What do you mean by electrochemical equivalence Class 12?
2 Answers
Electrochemical equivalence is a fundamental concept in electrochemistry that relates to the amount of substance transformed during an electrochemical reaction. It helps us understand how electrical energy can be converted into chemical energy and vice versa. Here’s a detailed explanation tailored for a Class 12 level:
### Definition
Electrochemical equivalence refers to the mass of a substance that is deposited or dissolved at an electrode during electrolysis when a certain amount of electric charge passes through the electrolyte. It is expressed in terms of the mass of the substance (in grams) that corresponds to one coulomb of electric charge.
### Key Concepts
1. **Faraday's Laws of Electrolysis**:
- **First Law**: The mass of a substance deposited at an electrode is directly proportional to the quantity of electricity (in coulombs) passed through the electrolyte. This can be expressed mathematically as:
\[
m \propto Q
\]
where \( m \) is the mass of the substance, and \( Q \) is the charge.

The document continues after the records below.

(** Before the recomputation only task 1 runs below what its waiter requires. *)
Lemma chain_waits_invariant t : t ≠ TApp 1 → priority (task chain_waits t) = required chain_waits t.
Proof.
  intros Hne. destruct (decide (t ∈ stored_tasks chain_waits)) as [Hin|Hout].
  - assert (forallb (λ t, bool_decide (t = TApp 1) || (priority (task chain_waits t) =? required chain_waits t))
      (stored_tasks chain_waits) = true) as Hall by by vm_compute.
    rewrite forallb_forall in Hall. apply list_elem_of_In, Hall, orb_true_iff in Hin as [Hb|Hb].
    + apply bool_decide_eq_true in Hb. contradiction.
    + by apply Z.eqb_eq in Hb.
  - unfold stored_tasks in Hout. rewrite elem_of_elements, not_elem_of_union, !not_elem_of_dom in Hout.
    assert (task chain_waits t = inhabitant) as E.
    { unfold task. rewrite lookup_total_alt. by destruct Hout as [-> _]. }
    unfold required, demands, owned. rewrite E. reflexivity.
Qed.

Lemma inheritance_chain_restores_invariant_witness :
  wp (rts_priority_recompute_chain (Some (TApp 1))) (λ b s', b = true ∧
    priority (task s' (TApp 0)) = required s' (TApp 0)) chain_waits.
Proof.
  eapply wp_mono; [apply (inheritance_chain_restores_invariant chain_waits (TApp 1) [TApp 1; TApp 0])|].
  - exact chain_waits_inherit.
  - split; [by apply app_in_range|by vm_compute].
  - exact chain_waits_chain.
  - exact chain_waits_invariant.
  - intros b s' (Hb&_&_&Hall). split; [exact Hb|exact (Hall (TApp 0))].
Defined.

Lemma mutex_cycle_check_exact_witness :
  rts_mutex_would_cycle (Some (TApp 0)) 1 chain_waits = Done true chain_waits ∧
  rts_mutex_would_cycle (Some (TApp 2)) 1 chain_waits = Done false chain_waits.
Proof.
  split.
  - destruct (mutex_cycle_check_exact chain_waits (TApp 0) 1 (TApp 1) [TApp 1; TApp 0]) as [Hr _];
      [exact chain_waits_inherit|by vm_compute|exact chain_waits_chain|exact Hr].
  - destruct (mutex_cycle_check_exact chain_waits (TApp 2) 1 (TApp 1) [TApp 1; TApp 0]) as [Hr _];
      [exact chain_waits_inherit|by vm_compute|exact chain_waits_chain|exact Hr].
Defined.
End witnesses.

- **Second Law**: The mass of different substances deposited by the same quantity of electricity is proportional to their equivalent weights. This means that different substances will have different amounts of mass deposited depending on their chemical properties.
2. **Electrochemical Equivalent (E)**:
- The electrochemical equivalent of a substance is defined as the mass of that substance deposited or dissolved by one coulomb of electric charge. It can be calculated using the formula:
\[
E = \frac{M}{nF}
\]
where:
- \( E \) = electrochemical equivalent (in grams per coulomb)
- \( M \) = molar mass of the substance (in grams per mole)
- \( n \) = number of electrons transferred in the half-reaction (valency)
- \( F \) = Faraday's constant (approximately \( 96485 \, \text{C/mol} \))
### Example
Consider the electrolysis of copper(II) sulfate (\( \text{CuSO}_4 \)) solution:
- When electricity is passed through the solution, copper ions (\( \text{Cu}^{2+} \)) are reduced to form copper metal at the cathode:
\[
\text{Cu}^{2+} + 2e^- \rightarrow \text{Cu}
\]
- For copper, the molar mass \( M \) is approximately \( 63.5 \, \text{g/mol} \) and \( n = 2 \) (because two electrons are needed to reduce one copper ion). Thus, the electrochemical equivalent \( E \) can be calculated as:
\[
E = \frac{63.5 \, \text{g/mol}}{2 \times 96485 \, \text{C/mol}} \approx 0.000329 \, \text{g/C}
\]
This means that when one coulomb of charge passes through the solution, approximately \( 0.000329 \, \text{g} \) of copper will be deposited.
### Applications
Understanding electrochemical equivalence is crucial for various applications, including:
- **Electroplating**: In processes like electroplating, knowing the electrochemical equivalence helps in determining how much metal will be deposited in a given time.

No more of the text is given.